I knew that I had to start the bedtime transition while I was still pregnant because, once the baby arrived, I’d probably be too exhausted and would just let her do whatever she wanted. Yup, while I still had the patience, I did as follows. If you’re having similar troubles, maybe this will work for you, too.
Sit down with your child during the day (not at bedtime) and explain what change is going to take place. Every night before bed, my daughter asks me, “What are we doing when we wake up?” I know not every child is like that, but I know that every child needs to be warned before a transition takes place, especially in the preschool years. They like to know what’s going to happen next and when you give them enough of a heads up, you’ll have a better chance that they will cooperate.
I explained to her that because she’s a big girl and was going to be a big sister, she could not sleep in my bed anymore. I reminded her as often as I felt appropriate (usually before bed and in the middle of the night) and I always tried to use a gentle tone of voice when doing so. There were plenty of times when, amidst her not-fully-awake-to-comprehend-stage of rest, she would throw a fit about the new rule. As long as you understand that your child isn’t being uncooperative on purpose during those times, you’ll have a better chance of remaining patient with them and keeping calm.

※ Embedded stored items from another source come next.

(* ===== verification/Publication.v ===== *)
(** * Publication: completion under concurrency

    The budget of one future: as long as it is not completed the state holds one
    token; whoever raises [is_completed] takes it, and gives it back when the state
    becomes READY.  Only the thread in between may write a result. *)
From S2P Require Import Prelude Machine Uflib Model Cancellation Scheduler Coroutine Future Waiting.
From S2P Require Import Operators Combinators Dispatch Logic Guarantee Interleave Discipline Race.

Local Open Scope prog_scope.

Section OneFuture.
Context {E : Ext} {TS : TreiberSpec E} (f : ptr).

Definition cell_worth (x : UfsrvFuture) : nat :=
  (if fut_is_completed x then 0 else 1) + (if bool_decide (fut_state x = READY) then 1 else 0).
Definition publish_stored (s : st) : nat :=
  if bool_decide (next_ptr s <= f)%N then 1
  else match heap s !! f with Some (OFuture x) => cell_worth x | _ => 0 end.
(** What a thread that is not publishing may do to the result: leave it, or move it
    out. *)
Definition publish_kept (s s' : st) : Prop :=
  forall x y, heap s !! f = Some (OFuture x) -> heap s' !! f = Some (OFuture y) ->
    fut_result y = fut_result x \/ fut_result y = zero_result.

Lemma publish_elsewhere (s s' : st) :
  next_ptr s' = next_ptr s -> heap s' !! f = heap s !! f ->
  publish_stored s' <= publish_stored s /\ publish_kept s s'.
Proof.
  intros Hn Hh. split; [unfold publish_stored; by rewrite Hn, Hh|].
  intros x y Hx Hy. left. congruence.
Qed.

(** An update costs nothing unless it completes the future or changes its result. *)
Lemma publish_update s p o o' : heap s !! p = Some o ->
  match o' with
  | OFuture y => exists x, o = OFuture x /\ cell_worth y <= cell_worth x /\
                   (fut_result y = fut_result x \/ fut_result y = zero_result)
  | _ => True
  end ->
  publish_stored (with_heap (<[p := o']>) s) <= publish_stored s /\
  publish_kept s (with_heap (<[p := o']>) s).
Proof.
  intros Ho Hm. destruct (decide (p = f)) as [->|Hne].
  2: by apply publish_elsewhere; [|simpl; rewrite lookup_insert_ne].
  unfold publish_stored, publish_kept; simpl. rewrite lookup_insert_eq, Ho. split.
  - case_bool_decide; [done|]. destruct o'; try lia. destruct Hm as (y & -> & Hle & _). done.
  - intros x y Hx Hy. simplify_eq. destruct Hm as (z & ? & _ & Hr). by simplify_eq.
Qed.
Lemma publish_mild s p o o' : heap s !! p = Some o -> mild o o' ->
  publish_stored (with_heap (<[p := o']>) s) <= publish_stored s /\
  publish_kept s (with_heap (<[p := o']>) s).
Proof.
  intros Ho [Hk Hm]. eapply publish_update; [done|]. destruct o' as [y| | | | | | | | | | | | | | | | | | | | | | | |]; try done.
  destruct o as [x| | | | | | | | | | | | | | | | | | | | | | | |]; try done. destruct Hm as (H1 & H2 & H3).
  exists x. unfold cell_worth. rewrite H1, H2. auto.
Qed.

Lemma publish_delete s p :
  publish_stored (with_heap (delete p) s) <= publish_stored s /\ publish_kept s (with_heap (delete p) s).
Proof.
  destruct (decide (p = f)) as [->|Hne].
  2: by apply publish_elsewhere; [|simpl; rewrite lookup_delete_ne].
  unfold publish_stored, publish_kept; simpl. rewrite lookup_delete_eq. split; [|done].
  case_bool_decide; [done|]. repeat case_match; lia.
Qed.

Lemma publish_alloc s o : wf_machine s -> blank (fun _ _ => false) o ->
  let s' := with_next_ptr (next_ptr s + 1) (with_heap (<[next_ptr s := o]>) s) in
  publish_stored s' <= publish_stored s /\ publish_kept s s' /\ True.
Proof.
  intros Hwf Hb s'. assert (Hnone : heap s !! next_ptr s = None) by (apply Hwf; lia).
  split; [|split; [|done]].
  - unfold publish_stored, s'; simpl. destruct (decide (f = next_ptr s)) as [->|Hne].
    + rewrite lookup_insert_eq. rewrite bool_decide_eq_false_2, bool_decide_eq_true_2 by lia.
      destruct o as [x| | | | | | | | | | | | | | | | | | | | | | | |]; try lia. destruct Hb as [H1 H2].
      unfold cell_worth. by rewrite H1, H2.
    + rewrite lookup_insert_ne by done. repeat case_bool_decide; lia.
  - intros x y Hx Hy. simpl in Hy. apply lookup_insert_Some in Hy as [[<- _]|[_ Hy]]; [congruence|left; congruence].
Qed.

#[local] Instance publishing : Budget.
Proof.
  refine {| token := unit; ticket := tt; held _ _ := 1; stored := publish_stored; kept := publish_kept;
            harmless _ _ := True; owed _ _ := false |}; try done.
  - intros s s' (Hh & Hn & _). unfold publish_stored. by rewrite Hh, Hn.
  - intros s s' (Hh & Hn & _). apply publish_elsewhere; congruence.
  - intros s s1 s' (Hh & _) Hk x y Hx Hy. apply Hk; [by rewrite Hh|done].
  - intros c s _. unfold log. destruct (is_loop c); by apply publish_elsewhere.
  - intros s p o o' _ Ho _ Hm. by eapply publish_mild.
  - intros s p _. apply publish_delete.
  - apply publish_alloc.
  - intros s q t p Hwf Hq _. by eapply publish_update.
Defined.

(** The steps of other completions. *)
Lemma s_future_elsewhere {C} F `{!Fact F} (g : UfsrvFuture -> C * UfsrvFuture) p :
  p <> f -> (forall x, obj_le (OFuture x) (OFuture (g x).2)) -> silent F (rmw g p).
Proof.
  intros Hne Hg. apply disc_rmw; [done|intros; by apply stable_knows|].
  intros l s x Hwf [-> HF] Hx s'. exists []. destruct (publish_elsewhere s s') as [H1 H2].
  - done.
  - simpl. by rewrite lookup_insert_ne.
  - split; [simpl; lia|]. split; [done|]. split; [done|].
    eapply fact_stable; [exact Hwf|eapply evolves_update; [exact Hx|apply Hg]|done].
Qed.

Lemma s_DrainContinuations F `{!Fact F} g : silent F (sDrainContinuations g).
Proof.
  assert (Hl : forall l, silent F (sDrainContinuations_loop g l)) by (induction l; simpl; silent).
  silent; apply Hl.
Qed.
#[local] Hint Resolve s_DrainContinuations : silent.

(** Everything [sFutureComplete] does after it has published. *)
Definition after_publication (g : ptr) : cprog bool :=
  let! handle := xchg fut_cancel_handle set_fut_cancel_handle NULL g in
  (if negb (is_null handle)
   then let! _ := UfsrvCancellationTokenUnregister handle in Ret tt
   else Ret tt) ;;
  sDrainWaiters g ;;
  sDrainContinuations g ;;
  Ret true.

Lemma s_after_publication F `{!Fact F} g : silent F (after_publication g).
Proof. silent. Qed.

Definition publisher F (won : bool) : assertion :=
  fun l s => l = (if won then [tt] else []) /\ F s.
Lemma stable_publisher F `{!Fact F} b : stable (publisher F b).
Proof. intros l s s' Hwf He [-> HF]. split; [done|]. by eapply fact_stable. Qed.

Lemma worth_cell s (x : UfsrvFuture) : wf_machine s -> heap s !! f = Some (OFuture x) ->
  publish_stored s = cell_worth x.
Proof.
  intros Hwf Hx. unfold publish_stored. rewrite bool_decide_eq_false_2, Hx; [done|].
  intros Hle. by rewrite (proj2 (wm_alloc _ Hwf)) in Hx.
Qed.
(** One step of the publication of [f]: [won] and [won'] say who holds the token. *)
Lemma d_publish {C} F `{!Fact F} (g : UfsrvFuture -> C * UfsrvFuture) won (won' : C -> bool) :
  (forall x, obj_le (OFuture x) (OFuture (g x).2)) ->
  (forall x, cell_worth (g x).2 + (if won' (g x).1 then 1 else 0) <= cell_worth x + (if won : bool then 1 else 0)) ->
  (forall x, won = false -> fut_result (g x).2 = fut_result x) ->
  disc (fun c => publisher F (won' c)) (publisher F won) (rmw g f).
Proof.
  intros Hg Hw Hr. apply disc_rmw; [done|intros; by apply stable_publisher|].
  intros l s x Hwf [-> HF] Hx s'. exists (if won' (g x).1 then [tt] else []). simpl cell_inj in Hx.
  assert (He : evolves s s') by (eapply evolves_update; [exact Hx|apply Hg]).
  assert (Hx' : heap s' !! f = Some (OFuture (g x).2)) by (simpl; by rewrite lookup_insert_eq).
  pose proof (worth_cell s x Hwf Hx) as W1. pose proof (worth_cell s' _ (ev_wf _ _ (He Hwf)) Hx') as W2.
  simpl stored. rewrite W1, W2. split; [|split].
  - specialize (Hw x). destruct (won' (g x).1), won; simpl; lia.
  - intros H0 y z Hy Hz. left. destruct won; [simpl in H0; lia|]. rewrite Hy in Hx. rewrite Hz in Hx'.
    simplify_eq. by apply Hr.
  - split; [done|]. by eapply fact_stable.
Qed.

Lemma publish_complete_here F `{!Fact F} r : silent F (sFutureComplete f r).
Proof.
  eapply (disc_bind (fun already => publisher F (negb already))).
  { apply (d_publish F _ false negb); [|intros x; unfold cell_worth; simpl|done].
    - intros x; split; [reflexivity|]; split; simpl; auto.
    - destruct (fut_is_completed x); simpl; lia. }
  intros []; [apply disc_ret, entails_refl|].
  eapply (disc_bind (fun _ => publisher F true)).
  { apply (d_publish F _ true (fun _ => true)); [|intros x; unfold cell_worth; simpl; lia|done].
    intros x; split; [reflexivity|]; split; simpl; auto. }
  intros _. eapply (disc_bind (fun _ => publisher F false)); [|intros _; by apply s_after_publication].
  apply (d_publish F _ true (fun _ => false)); [|intros x; unfold cell_worth; simpl|done].
  - intros x; split; [reflexivity|]; split; simpl; auto.
  - case_bool_decide; simpl; lia.
Qed.

Lemma publish_complete F `{!Fact F} g r : silent F (sFutureComplete g r).
Proof.
  destruct (decide (g = f)) as [->|Hne]; [by apply publish_complete_here|].
  unfold sFutureComplete, xchg, wr. apply silent_bind.
  { apply s_future_elsewhere; [done..|]. intros x; split; [reflexivity|]; split; simpl; auto. }
  intros []; [apply silent_ret|]. apply silent_bind.
  { apply s_future_elsewhere; [done..|]. intros x; split; [reflexivity|]; split; simpl; auto. }
  intros _. apply silent_bind; [|intros _; by apply s_after_publication].
  apply s_future_elsewhere; [done..|]. intros x; split; [reflexivity|]; split; simpl; auto.
Qed.

Lemma publishing_solvent client (c : config) :
  wf_machine (shared c) ->
  (forall t p, threads c !! t = Some p -> script (fun _ _ => false) 0 p) ->
  (forall z, heap (shared c) !! f = Some (OFuture z) -> fut_state z = READY -> fut_is_completed z = true) ->
  client_scripts (fun _ _ => false) client -> solvent 1 c.
Proof.
  intros Hwf Hth Hz Hcl. apply (scripts_solvent publish_complete) with (fun _ => 0); try done.
  - apply Forall_forall. intros [t k] _. by destruct k.
  - rewrite registrations_none. simpl stored. unfold publish_stored. case_bool_decide; [lia|].
    destruct (heap (shared c) !! f) as [[z| | | | | | | | | | | | | | | | | | | | | | | |]|] eqn:Hf; try lia.
    unfold cell_worth. specialize (Hz z eq_refl). case_bool_decide; [rewrite Hz by done|]; destruct (fut_is_completed z); lia.
Qed.

(** READY means that the token is back in the state. *)
Lemma ready_stored c x : solvent 1 c -> heap (shared c) !! f = Some (OFuture x) -> fut_state x = READY ->
  fut_is_completed x = true /\ stored (shared c) = 1.
Proof.
  intros [Hwf _ (gs & Hn & _)] Hx Hr. simpl stored in *. rewrite (worth_cell _ _ Hwf Hx) in *.
  unfold cell_worth in *. rewrite bool_decide_eq_true_2 in * by done.
  destruct (fut_is_completed x); [done|lia].
Qed.

Lemma live_before s s' y : wf_machine s -> evolves s s' -> (f < next_ptr s)%N ->
  heap s' !! f = Some (OFuture y) -> exists x, heap s !! f = Some (OFuture x) /\ fut_le x y.
Proof.
  intros Hwf He Hlt Hy. destruct (ev_heap _ _ (He Hwf) f _ Hlt Hy) as (o & Ho & Hk & Hle).
  destruct o as [x| | | | | | | | | | | | | | | | | | | | | | | |]; try done. by exists x.
Qed.

Lemma publishing_body client : client_scripts (fun _ _ => false) client ->
  forall k, disc (fun _ => nothing) nothing (body client k).
Proof. intros Hcl. by apply (body_disc publish_complete). Qed.

Definition published_as (r : UfsrvFutureResult) (c : config) : Prop :=
  solvent 1 c /\ (f < next_ptr (shared c))%N /\
  forall y, heap (shared c) !! f = Some (OFuture y) ->
    fut_state y = READY /\ (fut_result y = r \/ fut_result y = zero_result).

Lemma published_stays client c1 c2 x : client_scripts (fun _ _ => false) client ->
  solvent 1 c1 -> heap (shared c1) !! f = Some (OFuture x) -> fut_state x = READY ->
  rtc (istep client) c1 c2 -> published_as (fut_result x) c2.
Proof.
  intros Hcl Hs Hx Hr. apply (rtc_ind_r (published_as (fut_result x))).
  - split; [done|]. split; [|intros y Hy; simplify_eq; by auto].
    apply N.lt_nge. intros Hle. by rewrite (proj2 (wm_alloc _ (sv_wf _ _ Hs))) in Hx.
  - intros c c' _ Hstep (Hs1 & Hlt & IH).
    destruct (istep_pays client (publishing_body client Hcl) 1 c c' Hs1 Hstep) as (Hs2 & He & Hkept).
    pose proof (ev_next _ _ (He (sv_wf _ _ Hs1))). split; [done|]. split; [lia|]. intros z Hz.
    destruct (live_before _ _ z (sv_wf _ _ Hs1) He Hlt Hz) as (y & Hy & Hle).
    destruct (IH y Hy) as [Hry Hres]. split; [by apply Hle|].
    destruct (ready_stored c y Hs1 Hy Hry) as [_ H1]. destruct (Hkept H1 y z Hy Hz) as [->| ->]; auto.
Qed.
End OneFuture.


(** C9.  A future is published once.  Whatever client programs run on however many
    threads, in whatever order their steps are interleaved (a fulfilment, a second
    fulfilment, a cancellation, the destruction of the promise, operators that move
    the value out): from the moment a future is READY it stays completed and READY,
    and its result stays the one it was published with, unless it is moved out
    (leaving the empty result).  No later completion replaces it. *)
Theorem future_published_once {E : Ext} {TS : TreiberSpec E} client f c0 c1 c2 x y :
  client_scripts (fun _ _ => false) client ->
  (forall t p, threads c0 !! t = Some p -> script (fun _ _ => false) 0 p) ->
  wf_machine (shared c0) ->
  (forall z, heap (shared c0) !! f = Some (OFuture z) -> fut_state z = READY -> fut_is_completed z = true) ->
  rtc (istep client) c0 c1 -> rtc (istep client) c1 c2 ->
  heap (shared c1) !! f = Some (OFuture x) -> fut_state x = READY ->
  heap (shared c2) !! f = Some (OFuture y) ->
  fut_is_completed y = true /\ fut_state y = READY /\
  (fut_result y = fut_result x \/ fut_result y = zero_result).
Proof.
  intros Hcl Hth Hwf Hz H01 H12 Hx Hr Hy.
  pose proof (publishing_solvent f client c0 Hwf Hth Hz Hcl) as H0.
  destruct (isteps_pay client (publishing_body f client Hcl) 1 c0 c1 H0 H01) as [H1 _].
  destruct (published_stays f client c1 c2 x Hcl H1 Hx Hr H12) as (H2 & _ & Hall).
  destruct (Hall y Hy) as [Hry Hres]. split; [|done]. by eapply (ready_stored f c2 y H2).
Qed.

(** Thread 1 cancels the future thread 0 has just fulfilled: the value stays. *)
#[local] Existing Instances RefExt.ext RefExt.treiber.
Definition fulfilled : config := Race.after (replicate 5 0%N).
Definition then_cancelled : config := Race.after (replicate 5 0%N ++ replicate 21 1%N).
Definition future_in (c : config) : option UfsrvFuture :=
  match heap (shared c) !! Race.fut with Some (OFuture x) => Some x | _ => None end.
Lemma future_in_heap c x : future_in c = Some x -> heap (shared c) !! Race.fut = Some (OFuture x).
Proof. unfold future_in. intros H. repeat case_match; by simplify_eq. Qed.

Lemma future_published_once_witness :
  exists x y, future_in fulfilled = Some x /\ future_in then_cancelled = Some y /\
    fut_result x = MkResult 0 77%N (Some FREE_libc) /\
    trace (shared then_cancelled) = [K_cancel_cb CC_sFutureCancelCallback Race.fut] /\
    fut_is_completed y = true /\ fut_state y = READY /\
    (fut_result y = fut_result x \/ fut_result y = zero_result).
Proof.
  eexists _, _. split; [vm_compute; reflexivity|]. split; [vm_compute; reflexivity|].
  split; [reflexivity|]. split; [vm_compute; reflexivity|].
  apply (future_published_once quiet_client Race.fut Race.c0 fulfilled then_cancelled).
  - apply quiet_scripts.
  - intros t p Hp. pose proof (Race.c0_scripts (fun _ _ => false) t p Hp) as Hs.
    unfold Race.regs in Hs. by case_bool_decide.
  - apply Race.c0_wf.
  - intros z Hz Hr. pose proof (Race.c0_objects _ _ Hz) as Hp. simpl in Hp. congruence.
  - apply Race.after_sound. vm_compute. reflexivity.
  - apply Race.after_more. vm_compute. reflexivity.
  - apply future_in_heap. vm_compute. reflexivity.
  - reflexivity.
  - apply future_in_heap. vm_compute. reflexivity.
Defined.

Try what you think will work best for your unique situation. Weaning your child from sleeping in your bed might take some trial and error. If you think your child can relatively easily be walked back to their own bed and tucked in, try this. If that sounds like too big of a jump, you can do what we did instead: have them sleep on the floor in your bedroom.

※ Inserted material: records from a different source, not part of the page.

(* ===== verification/Delivery.v ===== *)
(** * Delivery: continuations under concurrency

    The budget of one continuation, the client's [k]-th function with context [u]: a
    registration costs a token, which the node keeps while it waits in a stack or in
    a detached chain; claiming the node takes the token out, and the call spends it. *)
From S2P Require Import Prelude Machine Uflib Model Cancellation Scheduler Coroutine Future Waiting.
From S2P Require Import Operators Combinators Dispatch Logic Guarantee Interleave Discipline Race.
Local Open Scope prog_scope.

Section OneContinuation.
Context {E : Ext} {TS : TreiberSpec E} (k : N) (u : ptr).

(** Registrations of the continuation, and its calls in the history. *)
Definition is_it (fn : fut_cb) (x : ptr) : bool := bool_decide (fn = CB_user k /\ x = u).
Definition is_delivery (c : code) : bool :=
  match c with K_future_cb fn _ x => is_it fn x | _ => false end.
Definition deliveries (s : st) : nat := length (List.filter is_delivery (trace s)).

(** A node that is still to be delivered is worth one token (an address that was
    never allocated could become one). *)
Definition node_worth (s : st) (n : ptr) : nat :=
  if bool_decide (next_ptr s <= n)%N then 1
  else match heap s !! n with
       | Some (OContinuation x) =>
           if is_it (cont_fn x) (cont_user x) && negb (tn_claimed (cont_base x)) then 1 else 0
       | _ => 0
       end.
Fixpoint chain_worth (s : st) (l : list ptr) : nat :=
  match l with [] => 0 | n :: l => node_worth s n + chain_worth s l end.
Definition obj_worth (s : st) (o : obj) : nat :=
  match o with OStack t => chain_worth s (ts_nodes t) | _ => 0 end.
Definition heap_worth (s : st) (h : gmap N obj) : nat :=
  map_fold (fun _ o a => obj_worth s o + a) 0 h.
Definition delivery_stored (s : st) : nat := deliveries s + heap_worth s (heap s).

Lemma heap_worth_insert s p o h : h !! p = None ->
  heap_worth s (<[p := o]> h) = obj_worth s o + heap_worth s h.
Proof. intros Hp. unfold heap_worth. rewrite map_fold_insert_L; [done|intros; lia|done]. Qed.
Lemma heap_worth_delete s p o h : h !! p = Some o ->
  heap_worth s h = obj_worth s o + heap_worth s (delete p h).
Proof.
  intros Hp. rewrite <- (heap_worth_insert s p o (delete p h)) by apply lookup_delete_eq.
  by rewrite insert_delete_id.
Qed.
Lemma heap_worth_update s p o o' h : h !! p = Some o ->
  heap_worth s (<[p := o']> h) + obj_worth s o = heap_worth s h + obj_worth s o'.
Proof.
  intros Hp. rewrite (heap_worth_delete s p o h) by done. rewrite <- insert_delete_eq.
  rewrite heap_worth_insert by apply lookup_delete_eq. lia.
Qed.

Lemma node_worth_anti s s' n : wf_machine s -> evolves s s' -> node_worth s' n <= node_worth s n.
Proof.
  intros Hwf He. specialize (He Hwf). pose proof (ev_next _ _ He). unfold node_worth.
  destruct (decide (next_ptr s <= n)%N) as [Hle|Hlt].
  - rewrite (bool_decide_eq_true_2 (next_ptr s <= n)%N) by done. case_bool_decide; repeat case_match; lia.
  - rewrite !bool_decide_eq_false_2 by lia. destruct (heap s' !! n) as [o'|] eqn:Ho'; [|lia].
    destruct (ev_heap _ _ He n o') as (o & Ho & Hk & Hle); [lia|done|]. rewrite Ho.
    destruct o' as [| |y| | | | | | | | | | | | | | | | | | | | | |]; try lia.
    destruct o as [| |x| | | | | | | | | | | | | | | | | | | | | |]; try done.
    destruct Hle as [H1 H2 H3]. rewrite H2, H3. destruct (is_it _ _); simpl; [|done].
    destruct (tn_claimed (cont_base x)); [|repeat case_match; simpl; lia]. by rewrite H1.
Qed.
Lemma chain_worth_anti s s' l : wf_machine s -> evolves s s' -> chain_worth s' l <= chain_worth s l.
Proof.
  intros Hwf He. induction l as [|n l IH]; simpl; [done|]. pose proof (node_worth_anti s s' n Hwf He). lia.
Qed.
Lemma heap_worth_anti s s' h : wf_machine s -> evolves s s' -> heap_worth s' h <= heap_worth s h.
Proof.
  intros Hwf He. induction h as [|p o h Hn IH] using map_ind; [done|].
  rewrite !heap_worth_insert by done.
  assert (obj_worth s' o <= obj_worth s o) by (destruct o; try done; by apply chain_worth_anti). lia.
Qed.
Lemma node_worth_ext s s' n : next_ptr s' = next_ptr s -> heap s' = heap s -> node_worth s' n = node_worth s n.
Proof. intros Hn Hh. unfold node_worth. by rewrite Hn, Hh. Qed.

My daughter learned quickly that if she came to my room at night, she’d have to sleep on a nap mat so she always stumbled in with her pillow and blanket. Remarkably, this was a very easy transition for her because she still felt that comfort of being close to mama. I loved it too because it meant I didn’t have to get out of my bed often (as if it’s easy moving around with a huge belly!) and sometimes I’d even sleep through the night and wake up in the morning to discover she was there.

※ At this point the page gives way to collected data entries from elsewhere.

(** The token is cancelled after the callback was unregistered: only the callback's
    release hook has run. *)
Lemma unregister_prevents_callback_witness :
  wp (body quiet_client) log
    (let! v := exec 1%N (TUnregister (reg_node one_reg)) in
     let! hist := drive 1%N (fun _ => Some TCancel) 1 [v] in Ret (v, hist))%prog
    (fun res s' => res.1 = bool_ptr true /\ exists calls, trace s' = trace one_live_st ++ calls /\
       occurs (K_cancel_cb (CC_user 3) 10) calls <= 1 /\ reg_call one_reg ∉ calls) one_live_st.
Proof.
  eapply wp_mono.
  - apply (unregister_prevents_callback quiet_client (fun _ => Some TCancel) 1 1%N ∅ [] one_live
      one_live_st [] one_reg []).
    + apply quiet_guar.
    + apply quiet_silent.
    + apply one_live_represents.
    + reflexivity.
    + intros a' Hst. spec_cases. eapply wb_step; [reflexivity|simpl; lia|intros; constructor].
  - simpl. intros res s' (Hv & calls & Ht & Hc). split; [done|]. exists calls. split; [done|].
    assert (Hnone : forall c (h : list ptr) op, Some TCancel = Some op -> registers c op = 0).
    { intros c h op Hop. by injection Hop as <-. }
    split; [exact (Hc _ (Hnone _))|]. apply occurs_none, Nat.le_0_r. exact (Hc (reg_call one_reg) (Hnone _)).
Defined.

Understand that fully transitioning your child will take as much time as your child needs. My daughter continued to sleep on the floor by my bed until the baby arrived. At that time, it became the perfect time to tweak the arrangement: she was no longer allowed to come into the room because she might disturb the baby’s sleep.
During that bedtime transition, there were a few times where I’d let her in the room and sleep there anyway because she’d stumble in while I was breastfeeding, so the baby and I were already awake. However, this wasn’t for long.
We moved shortly after I had the baby and in our new home, the new rule was to sleep on the living room sofa. Since the living room was close to my bedroom in our new house, this worked great for her. She would bring her pillow and blanket from her room and stop outside my door and cry, waiting for me to come out so I could situate her on the sofa. Sometimes she didn’t want to sleep there, so I’d offer her to sleep on the floor near her brother in his room. After a few months, she eventually stopped waking up in the middle of the night and currently stays in her bed all night.
I hope that sharing how I transitioned my child to sleep in her own bed will help many of you through your own experience, too.
Do you have any other tips and tricks for transitioning your child to sleep in their own bed? What worked for your family?